(** * terraform-provider-make: the reconciliation layer, embedded in Rocq

    A shallow embedding of the Make.com Terraform provider
    (package [provider]): the API client ([MakeRequest],
    [HandleErrorResponse] and the per-kind Create/Get/Update/Delete calls),
    the resource implementations (Create/Read/Update/Delete/ImportState of
    the scenario, connection, webhook, team, organization and data store
    resources) and the conversion of webhook settings to strings.

    What lies outside the repository is taken as a parameter: the HTTP
    round trip ([HTTPClient.Do]), [net/url], [encoding/json] and the
    generic [%v] verb of [fmt].  The verbs [%d], [%t] and [%f], whose
    output the specification pins down, are written out. *)

From Stdlib Require Import ZArith String Ascii List Bool Lia.
From Stdlib Require Import DecimalString DecimalZ.
From stdpp Require Import base option gmap strings.

#[local] Set Warnings "-register-all".
#[local] Open Scope string_scope.
#[local] Open Scope Z_scope.

(** ** Go values that the embedding needs *)

(** A Go [error]: [errors.New]/[fmt.Errorf] without [%w] build an
    [errorString]; [fmt.Errorf] with one [%w] builds a [wrapError] that
    keeps the formatted text and the wrapped error. *)
Inductive error : Type :=
| errorString (s : string)
| wrapError (msg : string) (err : error).

Definition Error (e : error) : string :=
  match e with
  | errorString s => s
  | wrapError msg _ => msg
  end.

(** [fmt.Errorf(prefix + "%w", err)]. *)
Definition Errorf_w (prefix : string) (err : error) : error :=
  wrapError (prefix +:+ Error err) err.

(** Go's [(value, error)] return pair, of which exactly one side is
    meaningful. *)
Inductive result (A : Type) : Type :=
| Ok (a : A)
| Err (e : error).
Arguments Ok {A} a.
Arguments Err {A} e.

(** *** [%d]: base-10 rendering of an integer *)

Definition FormatInt (n : Z) : string :=
  NilZero.string_of_int (Z.to_int n).

Definition ParseInt (s : string) : option Z :=
  Z.of_int <$> NilZero.int_of_string s.

Definition is_digit (c : ascii) : bool :=
  let n := nat_of_ascii c in (48 <=? n)%nat && (n <=? 57)%nat.

Fixpoint all_digits (s : string) : bool :=
  match s with
  | EmptyString => true
  | String c s' => is_digit c && all_digits s'
  end.

(** *** [%t] *)

Definition FormatBool (b : bool) : string :=
  if b then "true" else "false".

(** *** [%f]: six digits after the decimal point

    A float is NaN, an infinity, or the exact dyadic number
    [(-1)^neg * m * 2^e]; [float32] and [float64] values are both of this
    form and [%f] prints the exact value rounded half-to-even at the
    sixth decimal. *)
Inductive float : Type :=
| FNaN
| FInf (neg : bool)
| FFinite (neg : bool) (m : N) (e : Z).

Definition is_finite (f : float) : bool :=
  match f with
  | FFinite _ _ _ => true
  | _ => false
  end.

Definition round_half_even (num den : Z) : Z :=
  let q := num / den in
  let r := num mod den in
  if 2 * r <? den then q
  else if den <? 2 * r then q + 1
  else if Z.even q then q else q + 1.

(** The magnitude [m * 2^e] in millionths, rounded to an integer. *)
Definition micros (m : N) (e : Z) : Z :=
  if 0 <=? e then Z.of_N m * 2 ^ e * 1000000
  else round_half_even (Z.of_N m * 1000000) (2 ^ (- e)).

Definition digit_char (d : Z) : ascii :=
  ascii_of_nat (48 + Z.to_nat (d mod 10)).

(** The six decimals of a number of millionths, zero padded. *)
Definition frac6 (q : Z) : string :=
  String (digit_char (q / 100000))
 (String (digit_char (q / 10000))
 (String (digit_char (q / 1000))
 (String (digit_char (q / 100))
 (String (digit_char (q / 10))
 (String (digit_char q) EmptyString))))).

Definition FormatFloat_f (f : float) : string :=
  match f with
  | FNaN => "NaN"
  | FInf false => "+Inf"
  | FInf true => "-Inf"
  | FFinite neg m e =>
      let q := micros m e in
      (if neg then "-" else "") +:+ FormatInt (q / 1000000) +:+ "." +:+ frac6 q
  end.

(** *** Dynamically typed values ([interface{}])

    The dynamic types a settings value can have: the built-in scalar
    types the type switch of [WebhookResource.Create] names, a value of
    some type with a [String() string] method (carrying what the method
    returns), and the shapes [encoding/json] produces for null, arrays
    and objects. *)
Inductive intType : Type := Int | Int8 | Int16 | Int32 | Int64.
Inductive uintType : Type := Uint | Uint8 | Uint16 | Uint32 | Uint64.
Inductive floatType : Type := Float32 | Float64.

Inductive value : Type :=
| VString (s : string)
| VStringer (str : string)
| VInt (t : intType) (n : Z)
| VUint (t : uintType) (n : N)
| VFloat (t : floatType) (f : float)
| VBool (b : bool)
| VNil
| VSlice (l : list value)
| VMap (m : gmap string value).

(** ** terraform-plugin-framework values *)

Inductive tfString : Type :=
| StringNull
| StringUnknown
| StringValue (s : string).

Inductive tfBool : Type :=
| BoolNull
| BoolUnknown
| BoolValue (b : bool).

(** A [types.Map] with [types.StringType] elements. *)
Inductive tfMap : Type :=
| MapNull
| MapUnknown
| MapValue (elems : gmap string tfString).

Definition String_IsNull (v : tfString) : bool :=
  match v with StringNull => true | _ => false end.

Definition String_IsUnknown (v : tfString) : bool :=
  match v with StringUnknown => true | _ => false end.

(** [ValueString] is the empty string for null and unknown. *)
Definition ValueString (v : tfString) : string :=
  match v with StringValue s => s | _ => "" end.

(** [ValueBool] is [false] for null and unknown. *)
Definition ValueBool (v : tfBool) : bool :=
  match v with BoolValue b => b | _ => false end.

Definition Map_IsNull (v : tfMap) : bool :=
  match v with MapNull => true | _ => false end.

(** *** Diagnostics *)

Inductive severity : Type := SeverityError | SeverityWarning.

Record Diagnostic : Type := {
  Severity : severity;
  Summary : string;
  Detail : string
}.

Definition Diagnostics : Type := list Diagnostic.

Definition is_error (d : Diagnostic) : bool :=
  match Severity d with SeverityError => true | SeverityWarning => false end.

Definition HasError (ds : Diagnostics) : bool := existsb is_error ds.

Definition AddError (summary detail : string) (ds : Diagnostics) : Diagnostics :=
  (ds ++ [{| Severity := SeverityError; Summary := summary; Detail := detail |}])%list.

(** [data.Settings.ElementsAs(ctx, &settingsMap, false)] into a
    [map[string]string]: a Go string holds neither null nor unknown, so
    such an element (or an unknown map) is reported as an error. *)
Definition elem_string (v : tfString) : option string :=
  match v with StringValue s => Some s | _ => None end.

Definition ElementsAs (v : tfMap) : result (gmap string string) :=
  match v with
  | MapNull => Ok ∅
  | MapUnknown => Err (errorString "Value Conversion Error")
  | MapValue elems =>
      if bool_decide (map_Forall (fun _ e => is_Some (elem_string e)) elems)
      then Ok (omap elem_string elems)
      else Err (errorString "Value Conversion Error")
  end.


(** ** Wire format (client.go)

    One module per Go struct, so that the fields keep their Go names. *)

Module ErrorResponse.
Record t : Type := {
  Error : string;
  Message : string;
  Code : Z
}.
End ErrorResponse.

Module ScenarioResponse.
Record t : Type := {
  ID : string;
  Name : string;
  Description : string;
  Active : bool;
  TeamID : string
}.
End ScenarioResponse.

Module ScenarioRequest.
Record t : Type := {
  Name : string;
  Description : string;
  Active : bool;
  TeamID : string
}.
End ScenarioRequest.

(** [connection_resource.go] and [connection_data_source.go] read
    [connection.Settings]; the field is part of the struct here. *)
Module ConnectionResponse.
Record t : Type := {
  ID : string;
  Name : string;
  AppName : string;
  TeamID : string;
  Verified : bool;
  Settings : gmap string value
}.
End ConnectionResponse.

Module ConnectionRequest.
Record t : Type := {
  Name : string;
  AppName : string;
  TeamID : string;
  Settings : gmap string value
}.
End ConnectionRequest.

Module WebhookResponse.
Record t : Type := {
  ID : string;
  Name : string;
  URL : string;
  TeamID : string;
  Active : bool;
  Settings : gmap string value
}.
End WebhookResponse.

Module WebhookRequest.
Record t : Type := {
  Name : string;
  URL : string;
  TeamID : string;
  Active : bool;
  Settings : gmap string value
}.
End WebhookRequest.

Module TeamResponse.
Record t : Type := {
  ID : string;
  Name : string;
  OrganizationID : string
}.
End TeamResponse.

Module TeamRequest.
Record t : Type := {
  Name : string;
  OrganizationID : string
}.
End TeamRequest.

Module OrganizationResponse.
Record t : Type := {
  ID : string;
  Name : string
}.
End OrganizationResponse.

Module OrganizationRequest.
Record t : Type := {
  Name : string
}.
End OrganizationRequest.

Module DataStoreResponse.
Record t : Type := {
  ID : string;
  Name : string;
  Description : string;
  TeamID : string
}.
End DataStoreResponse.

Module DataStoreRequest.
Record t : Type := {
  Name : string;
  Description : string;
  TeamID : string
}.
End DataStoreRequest.

(** The six resource kinds.  Their client functions differ only in the
    collection path, the noun of the not-found message and the struct
    types, which are tabulated here. *)
Inductive kind : Type :=
| Scenario | Connection | Webhook | Team | Organization | DataStore.

Definition collection (k : kind) : string :=
  match k with
  | Scenario => "v2/scenarios"
  | Connection => "v2/connections"
  | Webhook => "v2/webhooks"
  | Team => "v2/teams"
  | Organization => "v2/organizations"
  | DataStore => "v2/data-stores"
  end.

Definition noun (k : kind) : string :=
  match k with
  | Scenario => "scenario"
  | Connection => "connection"
  | Webhook => "webhook"
  | Team => "team"
  | Organization => "organization"
  | DataStore => "data store"
  end.

Definition RequestT (k : kind) : Type :=
  match k with
  | Scenario => ScenarioRequest.t
  | Connection => ConnectionRequest.t
  | Webhook => WebhookRequest.t
  | Team => TeamRequest.t
  | Organization => OrganizationRequest.t
  | DataStore => DataStoreRequest.t
  end.

Definition ResponseT (k : kind) : Type :=
  match k with
  | Scenario => ScenarioResponse.t
  | Connection => ConnectionResponse.t
  | Webhook => WebhookResponse.t
  | Team => TeamResponse.t
  | Organization => OrganizationResponse.t
  | DataStore => DataStoreResponse.t
  end.

Definition ResponseID (k : kind) : ResponseT k -> string :=
  match k with
  | Scenario => ScenarioResponse.ID
  | Connection => ConnectionResponse.ID
  | Webhook => WebhookResponse.ID
  | Team => TeamResponse.ID
  | Organization => OrganizationResponse.ID
  | DataStore => DataStoreResponse.ID
  end.

(** The [body interface{}] argument of [MakeRequest]: one of the request
    structs.  [json.Marshal] cannot fail on them; the bytes on the wire
    are the transport's concern. *)
Inductive payload : Type :=
| Payload (k : kind) (r : RequestT k).

Record Request : Type := {
  Method : string;
  URL : string;
  Header : list (string * string);
  ReqBody : option payload
}.

(** An [*http.Response].  Its body is a stream: [Delivered] holds the
    bytes it yields and [ReadError] tells how it ends, [None] for a
    clean end ([io.EOF]) and [Some err] for a read that fails with
    [err] once those bytes are out. *)
Record Response : Type := {
  StatusCode : Z;
  Status : string;
  Delivered : string;
  ReadError : option error
}.

(** [io.ReadAll(resp.Body)]: every byte of the stream, or the error of
    the read that failed. *)
Definition Body (resp : Response) : result string :=
  match ReadError resp with
  | None => Ok (Delivered resp)
  | Some err => Err err
  end.
Lemma markers_scan_buildPlaceholders (start : Z) (n : nat) (r : string) :
  0 <= start ->
  markers_scan (buildPlaceholders start n ++ r)
  = (Nil, (range start n ++ snd (markers_scan r))%list).
Proof.
  intros Hs. unfold buildPlaceholders. rewrite !append_assoc.
  change ("(" ++ String.concat "," (placeholderList start n) ++ ")" ++ r)
    with (String "(" (String.concat "," (placeholderList start n) ++ String ")" r)).
  rewrite markers_scan_nondigit by reflexivity.
  rewrite (markers_scan_placeholders n start (String ")" r) (snd (markers_scan r)) Hs).
  - reflexivity.
  - apply markers_scan_nondigit; reflexivity.
Qed.

Lemma markers_groups (rows : list (list Value)) :
  forall start,
    0 <= start ->
    markers (String.concat "," (groups start (map (@List.length Value) rows)))
    = range start (List.length (List.concat rows)).
Proof.
  unfold markers.
  induction rows as [|row rows IH]; intros start Hs.
  - reflexivity.
  - simpl map. simpl groups. simpl List.concat. rewrite length_app, range_app.
    destruct rows as [|row' rows].
    + simpl String.concat. rewrite <- (append_nil_r (buildPlaceholders _ _)).
      rewrite markers_scan_buildPlaceholders by exact Hs. simpl. reflexivity.
    + rewrite concat_cons by discriminate.
      rewrite markers_scan_buildPlaceholders by exact Hs.
      change ("," ++ ?s) with (String "," s).
      rewrite markers_scan_nondigit by reflexivity.
      cbn [snd]. rewrite IH by lia. reflexivity.
Qed.

(** ** The arguments of the conflict clause *)

Lemma writeConflictAction_args (X : Externals) (a : onConflictActionType) (w : Writer) :
  action a = updateAction ->
  exists t, args (writeConflictAction X a w) = (args w ++ t)%list.
Proof.
  intros Hact. unfold writeConflictAction. rewrite Hact. simpl negb. cbv iota.
  rewrite forRange_writeSetClause.
  destruct (0 <? len (whereFragments a)).
  - unfold writeAndFragmentsToSQL.
    match goal with
    | |- context [writeAndFragments X ?fs false ?w0] =>
        destruct (writeAndFragments_args X fs false w0) as [t Ht]
    end.
    rewrite Ht. simpl. eexists. rewrite <- app_assoc. reflexivity.
  - simpl. eexists. reflexivity.
Qed.

Lemma writeOnConflict_args (X : Externals) (b : InsertBuilder) (w : Writer) :
  exists t,
    args (writeOnConflict X b w) = (args w ++ t)%list
    /\ (exactlyOneTarget (onConflictTarget b) = false
        \/ action (onConflictAction b) <> updateAction -> t = []).
Proof.
  unfold writeOnConflict. rewrite hasOneConflictTarget_exactlyOne.
  destruct (exactlyOneTarget (onConflictTarget b)) eqn:E1.
  - set (w1 := writeConflictTarget (onConflictTarget b) (WriteString " ON CONFLICT " w)).
    assert (Ha1 : args w1 = args w) by (unfold w1; now rewrite (proj1 (writeConflictTarget_args _ _))).
    destruct (String.eqb_spec (action (onConflictAction b)) updateAction) as [Eu|Eu].
    + destruct (writeConflictAction_args X (onConflictAction b) w1 Eu) as [t Ht].
      exists t. rewrite Ht, Ha1. split; [reflexivity|]. intros [H|H]; [discriminate|contradiction].
    + exists []. unfold writeConflictAction.
      apply String.eqb_neq in Eu. rewrite Eu. simpl. rewrite Ha1, app_nil_r. auto.
  - exists []. rewrite app_nil_r. auto.
Qed.
(** The stored file name: [key += ".npy"]. *)
Definition entry_name (e : entry) : list ascii := e_key e ++ lit ".npy".

Definition entry_npy_header (e : entry) : list ascii :=
  npy_header_of_dict (npy_dict (e_type e) (e_shape0 e) (e_shape_tl e)).

(** The array the caller handed over, as [npz_load] should return it. *)
Definition entry_array (e : entry) : NpyArray :=
  mk_NpyArray (e_data e) (entry_shape e) (sizeof (e_type e)) false
              (product (entry_shape e)).

(** The call is within what the format can express: a mapped element
    type, dimensions that are [size_t] values, a header text that fits
    its length field, a buffer of exactly the announced size, and a
    stored name that fits the 16-bit name length. *)
Definition entry_ok (e : entry) : Prop :=
  supported (e_type e)
  /\ Forall is_size_t (entry_shape e)
  /\ header_fits (npy_dict (e_type e) (e_shape0 e) (e_shape_tl e))
  /\ len (e_data e) = wrap64 (product (entry_shape e) * sizeof (e_type e))
  /\ len (entry_name e) < 2 ^ 16.

(** Bytes of the local part and of the directory record of an entry. *)
Definition entry_size (e : entry) : Z :=
  30 + len (entry_name e) + len (entry_npy_header e) + len (e_data e).

Definition record_size (e : entry) : Z := 46 + len (entry_name e).

(** The size of the archive that holds the entries. *)
Definition archive_size (entries : list entry) : Z :=
  fold_right (fun e n => entry_size e + record_size e + n) 22 entries.

(** A directory record starts with a 30-byte block that ends the scan of
    [npz_load]. *)
Definition stop_record (r : list ascii) : Prop :=
  exists block tail,
    r = block ++ tail /\ len block = 30
    /\ (Z_of_byte (nth 2 block zero) =? 3)
       && (Z_of_byte (nth 3 block zero) =? 4) = false.
Section WithJSON.
(** [JSON.parse] (throws a [SyntaxError] on text that is not JSON) and
    [JSON.stringify] on the documents above; the error, if any, with which
    [fs.mkdir] or [fs.writeFile] rejects the [n]-th [save], which is taken to
    leave the file as it was; and the text [String(f)] of the built-in
    function of [Object.prototype] under a name, which the engine chooses. *)
Variable JSON_parse : string -> outcome document.
Variable JSON_stringify : document -> string.
Variable save_error : nat -> option exn.
Variable Function_toString : string -> string.

(** [(value ?? 0) + 1].  The sum of a number is the exact one: the rounding
    of JavaScript's doubles, which sets in beyond 2^53, is not modelled. *)
Definition or_zero_plus_one (value : property) : json :=
  match value with
  | Undefined => JNumber (0 + 1)
  | Own (JNumber n) => JNumber (n + 1)
  | Own (JString s) => JString (s +:+ "1")
  | Inherited name =>
      JString ((if String.eqb name "__proto__" then "[object Object]"
                else Function_toString name) +:+ "1")
  end.

(** [fs.readFile(this.filePath, 'utf-8')] *)
Definition readFile : M Disk string :=
  fun disk => match file disk with
              | Some content => (Ok content, disk)
              | None => (Throw (Error "ENOENT: no such file or directory"), disk)
              end.

Definition load : M Disk document :=
  try_catch
    (content <- readFile ;;
     fun disk => (JSON_parse content, disk))%js
    (fun _ => ret (Object ∅)).

(** [fs.mkdir] and [fs.writeFile] *)
Definition save (data : document) : M Disk unit :=
  fun disk =>
    match save_error (saves disk) with
    | Some error => (Throw error, {| file := file disk; saves := S (saves disk) |})
    | None =>
        (Ok tt, {| file := Some (JSON_stringify data); saves := S (saves disk) |})
    end.

Definition get (key : string) : M Disk property :=
  (data <- load ;;
   value <- eval (read_property data key) ;;
   ret (or_zero value))%js.

Definition increment (key : string) : M Disk property :=
  (data <- load ;;
   value <- eval (read_property data key) ;;
   data <- eval (write_property data key (or_zero_plus_one value)) ;;
   save data ;;
   eval (read_property data key))%js.

Definition getAll : M Disk document := load.
End WithJSON.

End FileStorage.

(** [n] calls of [increment(key)], one after the other, and what they return. *)
Section FileRuns.
Variable JSON_parse : string -> outcome FileStorage.document.
Variable JSON_stringify : FileStorage.document -> string.
Variable save_error : nat -> option exn.
Variable Function_toString : string -> string.

Fixpoint increment_times (n : nat) (key : string)
    : M FileStorage.Disk (list FileStorage.property) :=
  match n with
  | O => ret []
  | S n =>
      (v <- FileStorage.increment JSON_parse JSON_stringify save_error
              Function_toString key ;;
       vs <- increment_times n key ;;
       ret (v :: vs))%js
  end.
End FileRuns.

(** ** The router ([routing/budget_router.ts]) *)

Definition defaultStack : list string :=
  ["brave"; "tavily"; "exa"; "jina_search"; "serper"; "youcom"].

Definition googleStack : list string :=
  ["serper"; "brave"; "tavily"; "exa"; "jina_search"; "youcom"].

(** The constructor registers exactly the stack members whose API key is
    valid ([is_api_key_valid], [common/utils.ts]). *)
Definition registered (is_api_key_valid : string -> bool) : gset string :=
  list_to_set (filter (fun p => is_api_key_valid p = true) defaultStack).

Definition jina_key_required : exn :=
  Error "Jina Search API key required for include_content option".

Definition no_providers_available : exn :=
  Error "No search providers available. Please configure at least one API key.".

Definition set_storage (f : gmap string Z -> gmap string Z) (r : Router) : Router :=
  {| storage := f (storage r); circuitState := circuitState r;
     ticks := ticks r; calls := calls r; requests := requests r |}.

Definition set_circuitState
    (f : gmap string CircuitState -> gmap string CircuitState) (r : Router) : Router :=
  {| storage := storage r; circuitState := f (circuitState r);
     ticks := ticks r; calls := calls r; requests := requests r |}.

Definition tick (r : Router) : Router :=
  {| storage := storage r; circuitState := circuitState r;
     ticks := S (ticks r); calls := calls r; requests := requests r |}.

(** One more request was made of the usage store. *)
Definition asked (r : Router) : Router :=
  {| storage := storage r; circuitState := circuitState r;
     ticks := ticks r; calls := calls r; requests := S (requests r) |}.

Definition log_call (p : string) (params : SearchParams) (via : Via) (r : Router)
    : Router :=
  {| storage := storage r; circuitState := circuitState r; ticks := ticks r;
     calls := calls r ++
       [ {| inv_provider := p; inv_params := params; inv_via := via;
            inv_storage := storage r; inv_circuit := circuitState r;
            inv_ticks := ticks r; inv_requests := requests r |} ];
     requests := requests r |}.

(** [PROVIDER_LIMITS[provider]] and [provider in PROVIDER_LIMITS] on a table
    given in source order (the keys of an object literal are distinct, so the
    first entry found is the entry).  Provider names are taken not to be
    names of members of [Object.prototype], which both JavaScript operations
    would find as well; none of the names of [ProviderName], of the stacks
    and of [WebSearchProvider] is. *)
Fixpoint table_lookup (table : list (string * LimitConfig)) (p : string)
    : option LimitConfig :=
  match table with
  | [] => None
  | (k, c) :: rest => if String.eqb k p then Some c else table_lookup rest p
  end.

(** The ASCII part of [String.prototype.toLowerCase]: the letters A to Z are
    lowered and every other character is left as it is.  This is all that
    the test [query.toLowerCase().includes('google')] depends on: no
    character outside ASCII lower-cases to one of the letters of that word. *)
Definition lower_ascii (c : ascii) : ascii :=
  let n := nat_of_ascii c in
  if (Nat.leb 65 n && Nat.leb n 90)%bool then ascii_of_nat (n + 32) else c.

Fixpoint toLowerCase (s : string) : string :=
  match s with
  | EmptyString => EmptyString
  | String c rest => String (lower_ascii c) (toLowerCase rest)
  end.

(** [hay.includes(needle)] *)
Fixpoint includes (needle hay : string) : bool :=
  String.prefix needle hay ||
  match hay with
  | EmptyString => false
  | String _ rest => includes needle rest
  end.

Definition empty_stats : BudgetStats :=
  {| st_monthly := ∅; st_lifetime := ∅; st_paidApis := ∅; st_paid := ∅;
     st_health := ∅ |}.

(** The explicit providers [UnifiedWebSearchProvider] constructs. *)
Definition legacy_providers : list string := ["tavily"; "brave"; "kagi"; "exa"].

Section BudgetRouter.

(** The outside world, the providers registered by the constructor, and the
    table [PROVIDER_LIMITS] of [config/env.ts] in source order. *)
Variable w : World.
Variable providers : gset string.
Variable PROVIDER_LIMITS : list (string * LimitConfig).

Local Open Scope js_scope.
Lemma emits_run_call (P : Event -> Prop) (fuel : nat) (c : Call) :
  (forall e, client_event e -> P e) -> emits P (run_call fuel c).
Proof.
  intros H.
  assert (H' : forall e, schedule_event e -> P e)
    by (intros e He; apply H; destruct e; simpl in *; tauto).
  destruct c; cbn [run_call].
  - unfold ScheduleFunctor.
    apply emits_bind; [|intros ?; apply emits_ret].
    apply emits_bind; [now apply emits_AllocateJob|].
    intros j. now apply emits_Schedule.
  - unfold ScheduleDetached.
    apply emits_bind; [|intros ?; apply emits_ret].
    apply emits_bind; [now apply emits_AllocateJob|].
    intros j. apply emits_bind; [apply emits_get|].
    intros s. now apply emits_ScheduleRaw.
  - unfold ScheduleForThreadFunctor, ScheduleForThread.
    apply emits_bind; [|intros ?; apply emits_ret].
    apply emits_bind; [now apply emits_AllocateJob|].
    intros j. now apply emits_ScheduleRaw.
  - unfold Continuation.
    apply emits_bind; [now apply emits_AllocateJob|].
    intros j. emits_auto ltac:(idtac).
  - unfold Stop. emits_auto ltac:(apply H; exact I).
Qed.

Lemma emits_run_calls (P : Event -> Prop) (fuel : nat) (cs : list Call) :
  (forall e, client_event e -> P e) -> emits P (run_calls fuel cs).
Proof.
  intros H. induction cs as [|c cs IH]; cbn [run_calls].
  - apply emits_ret.
  - apply emits_bind; [now apply emits_run_call | intros _; exact IH].
Qed.

Lemma emits_DeallocateJob (j : ptr) : emits completion_event (DeallocateJob j).
Proof. unfold DeallocateJob, Reset. emits_auto ltac:(exact I). Qed.

(** The completion protocol appends completion events only: it calls no
    functor, takes no job from a queue and returns nothing to the pool. *)
Lemma emits_OnJobDone (fuel : nat) :
  forall job, emits completion_event (OnJobDone fuel job).
Proof.
  induction fuel as [|fuel IH]; intros job; cbn [OnJobDone].
  - apply emits_out_of_fuel.
  - apply emits_bind; [apply emits_fetch_sub|]. intros left.
    destruct (left =? 1); [|apply emits_ret].
    apply emits_bind; [apply emits_load|]. intros J.
    apply emits_bind.
    { destruct (m_continuation J) as [k|]; [|apply emits_ret].
      apply emits_bind.
      - destruct (m_parent J) as [p|]; [|apply emits_ret].
        apply emits_bind; [apply emits_increment; exact I|]. intros _.
        emits_auto ltac:(idtac).
      - intros _. apply emits_bind; [apply emits_load|]. intros J2.
        destruct (m_continuation J2) as [k2|]; [|apply emits_undefined].
        apply emits_bind; [|intros ?; apply emits_ret].
        apply emits_Schedule. intros e. destruct e; simpl; tauto. }
    intros _. apply emits_bind; [apply emits_load|]. intros J3.
    apply emits_bind.
    { destruct (m_parent J3) as [p|]; [apply IH | apply emits_ret]. }
    intros _. apply emits_DeallocateJob.
Qed.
*-*-*
» Task details
Beginning at the top of the data, please return every line until and including the line containing "From Stdlib Require Import DecimalString", copied exactly, and nothing past it.

» Task output
(** * terraform-provider-make: the reconciliation layer, embedded in Rocq

    A shallow embedding of the Make.com Terraform provider
    (package [provider]): the API client ([MakeRequest],
    [HandleErrorResponse] and the per-kind Create/Get/Update/Delete calls),
    the resource implementations (Create/Read/Update/Delete/ImportState of
    the scenario, connection, webhook, team, organization and data store
    resources) and the conversion of webhook settings to strings.

    What lies outside the repository is taken as a parameter: the HTTP
    round trip ([HTTPClient.Do]), [net/url], [encoding/json] and the
    generic [%v] verb of [fmt].  The verbs [%d], [%t] and [%f], whose
    output the specification pins down, are written out. *)

From Stdlib Require Import ZArith String Ascii List Bool Lia.
From Stdlib Require Import DecimalString DecimalZ.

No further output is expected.